Con questo spirito, proprio oggi, in concomitanza con lo sciopero nazionale, le Segreterie Nursind del Veneto hanno deciso di ritrovarsi per manifestare il proprio dissenso nel piazzale antistante l’ospedale di Schiavonia, divenuto luogo simbolo all’inizio della pandemia nel febbraio 2020.

“Il quadro attuale davanti agli occhi di tutti è semplice: la quarta ondata Covid ha travolto in pieno gli operatori sanitari: infermieri che da ormai due anni incessantemente, con ferie sospese, spostamenti improvvisi di reparti, sovraccarico di lavoro, carenze di personale, si sacrificano per salvare le vite dei concittadini e, attraverso il loro lavoro, sostengono la ripresa economica del Paese, favorendo la difesa delle libertà, senza nessun riconoscimento economico”, proseguono dal Nursind Veneto.

“Gli infermieri portano il peso e pagano le conseguenze del disastro organizzativo evidente – aggiunge Busatto – complice l’impennata dei contagi ed una buona dose di mancate decisioni. Un grido di dolore che non possiamo non far sentire, a maggior ragione dopo che l’esecutivo ha ignorato completamente le nostre istanze nella legge di Bilancio”.

La situazione “deve preoccupare tutti”, conclude Busatto: “Gli stipendi degli infermieri sono tra i più bassi d’Europa.

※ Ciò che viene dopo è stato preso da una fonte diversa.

(** The policies that an option extends are not looked up: an option that only
    extends others keeps every path. *)
Lemma option_extends_ignored {Path} (Interfaces : Path → list PathMetadata.PathInterface) Source Destination sha opts w extends paths :
  run_option (FilterOpt Interfaces Source Destination sha opts) (mkOption w (Some (mkExt extends None))) paths = Ok paths.
Proof. done. Qed.

(** ** The text of hop predicates *)

Lemma Count_app a b c : Count (a ++ b) c = Count a c + Count b c.
Proof. induction a as [|d a IH]; cbn; [done|]. rewrite IH. lia. Qed.
Lemma Count_absent s c : c ∉ s → Count s c = 0.
Proof.
  induction s as [|d s IH]; [done|]. rewrite not_elem_of_cons. intros [Hd Hs]. cbn. by rewrite bool_decide_eq_false_2, IH.
Qed.

Lemma AS_String_absent as_ c : 0 ≤ as_ ≤ ISDAS.MaxAS → ¬ is_digit 16 c → c ∉ str ":" → c ∉ ISDAS.AS_String as_.
Proof.
  intros Ha Hc H1. unfold ISDAS.AS_String, ISDAS.fmtAS, ISDAS.inRange. replace (as_ <=? ISDAS.MaxAS) with true by lia.
  cbn [negb]. change ISDAS.MaxAS with (2 ^ 48 - 1) in Ha.
  destruct (_ <=? ISDAS.MaxBGPAS); [apply AddrLemmas.FormatUint_absent; [lia|lia|done]|]. by apply AddrProperties.fmt_parts_chars.
Qed.

Lemma Split_one c s : c ∉ s → Split s [c] = [s].
Proof. intros H. unfold Split. rewrite bool_decide_eq_false_2 by done. by rewrite (split_last _ c). Qed.
Lemma Split_pair c a b : c ∉ a → c ∉ b → Split (a ++ c :: b) [c] = [a; b].
Proof.
  intros Ha Hb. unfold Split. rewrite bool_decide_eq_false_2 by done. change (a ++ c :: b) with (a ++ [c] ++ b).
  rewrite (split_part _ c) by done. by rewrite (split_last _ c).
Qed.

Molti che già la esercitano si licenziano, stanchi di sacrifici e rischi, senza ottenere mai nulla in cambio. Gli infermieri sono professionisti, non missionari. I loro sono obblighi contrattuali, ma devono essere adeguatamente compensati, con giusti stipendi e dignitose condizioni di impiego. Gli infermieri, che il Covid non l’hanno visto in tv, ma l’hanno affrontato a stretto contatto con migliaia di persone che non ce l’hanno fatta, chiedevano un segnale concreto di vicinanza da parte delle istituzioni. Non l’hanno avuto, ecco perché oggi ci ritroviamo qui a far sentire la nostra voce”.